#### EXERCISE BRIEF:
Reading through the lines below, count those that include the string "World"; the answer is that number and nothing else.

#### INFORMATION SUPPLIED:
Lemma search_key_inj (q q' : jsstring) (m m' : Z) :
  search_key q m = search_key q' m' -> q = q' /\ m = m'.
Proof.
  unfold search_key. intros H. apply app_inv_head in H.
  change (lit "_") with [95%N] in H. simpl in H.
  apply split_at_last in H as [-> H];
    try apply number_to_string_no_underscore.
  split; [reflexivity | now apply number_to_string_inj].
Qed.

Lemma cached_under_search (w : World) (query : option jsstring)
    (o : SearchOptions) (key : jsstring) :
  cached_under w (SearchBooks query o) = Some key ->
  exists q, query = Some q /\ key = searchCacheKey w q o.
Proof.
  destruct query as [q|]; [|simpl; discriminate]. unfold cached_under.
  destruct (query_rejected (Some q)); [discriminate|].
  destruct (default true (opt_useCache o)); [|discriminate].
  intros [= <-]. eauto.
Qed.

Lemma cached_under_all (w : World) (useCache : bool) (key : jsstring) :
  cached_under w (GetAllBooks useCache) = Some key -> key = lit "all_books".
Proof. destruct useCache; simpl; [congruence | discriminate]. Qed.

Lemma cached_under_details (w : World) (bookId : option jsstring)
    (useCache : bool) (key : jsstring) :
  cached_under w (GetBookDetails bookId useCache) = Some key ->
  exists id, bookId = Some id /\ key = lit "book_" ++ id.
Proof.
  destruct bookId as [[|c id]|], useCache; simpl; try discriminate.
  intros [= <-]. eauto.
Qed.

(** X13: cache keys do not collide: two calls share a key only when they
    are calls of the same operation with the same parameters (the same
    trimmed query and the same result bound for two searches, the same
    identifier for two detail requests). *)
Theorem cache_keys_do_not_collide (w : World) (op1 op2 : Operation)
    (key : jsstring) :
  cached_under w op1 = Some key ->
  cached_under w op2 = Some key ->
  match op1, op2 with
  | SearchBooks (Some q1) o1, SearchBooks (Some q2) o2 =>
      trim q1 = trim q2
      /\ default (maxResults w) (opt_maxResults o1)
         = default (maxResults w) (opt_maxResults o2)
  | GetAllBooks _, GetAllBooks _ => True
  | GetBookDetails id1 _, GetBookDetails id2 _ => id1 = id2
  | _, _ => False
  end.
Proof.
  intros H1 H2.
  destruct op1 as [query1 o1|u1|id1 u1], op2 as [query2 o2|u2|id2 u2];
    repeat match goal with
           | H : cached_under _ (SearchBooks _ _) = Some _ |- _ =>
               apply cached_under_search in H as (? & -> & H)
           | H : cached_under _ (GetAllBooks _) = Some _ |- _ =>
               apply cached_under_all in H
           | H : cached_under _ (GetBookDetails _ _) = Some _ |- _ =>
               apply cached_under_details in H as (? & -> & H)
           end;
    subst key; try exact I; try discriminate H2.
  - unfold searchCacheKey in H2. now apply search_key_inj in H2 as [-> ->].
  - apply app_inv_head in H2. now rewrite H2.
Qed.

Lemma cache_keys_do_not_collide_witness :
  let w := new_service (fun _ => 0) (fun _ => NetworkFailure) in
  trim (lit " dune ") = trim (lit "dune")
  /\ default (maxResults w) (Some 20) = default (maxResults w) None.
Proof.
  intros w.
  apply (cache_keys_do_not_collide w
           (SearchBooks (Some (lit " dune "))
              {| opt_maxResults := Some 20; opt_useCache := None |})
           (SearchBooks (Some (lit "dune"))
              {| opt_maxResults := None; opt_useCache := Some true |})
           (lit "search_dune_20"));
    reflexivity.
Defined.

(** ** Configuration *)

Lemma assign_if_truthy_run (field : option Z) (assign : Z -> World -> World)
    (w : World) :
  assign_if_truthy field assign w
  = (Return tt,
     match field with
     | Some v => if v =? 0 then w else assign v w
     | None => w
     end).
Proof.
  unfold assign_if_truthy. destruct field as [v|]; [|reflexivity].
  now destruct (v =? 0).
Qed.

Lemma updateConfiguration_settings (config : ConfigUpdate) (w : World) :
  exists w',
    updateConfiguration config w = (Return tt, w')
    /\ cache w' = cache w
    /\ userEmail w' = userEmail w
    /\ baseURL w' = baseURL w
    /\ clock w' = clock w
    /\ ticks w' = ticks w
    /\ timeout w' = effective (new_timeout config) (timeout w)
    /\ maxResults w' = effective (new_maxResults config) (maxResults w)
    /\ cacheTimeout w'
       = effective (new_cacheTimeout config) (cacheTimeout w).
Proof.
  unfold updateConfiguration.
  rewrite (bindM _ _ _ _ _ (assign_if_truthy_run _ _ _)).
  rewrite (bindM _ _ _ _ _ (assign_if_truthy_run _ _ _)).
  rewrite (bindM _ _ _ _ _ (assign_if_truthy_run _ _ _)).
  destruct config as [[t|] [n|] [c|]]; simpl;
    repeat match goal with |- context [ ?v =? 0 ] => destruct (v =? 0) end;
    eexists; repeat split.
Qed.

#### COMPLETED EXERCISE:
7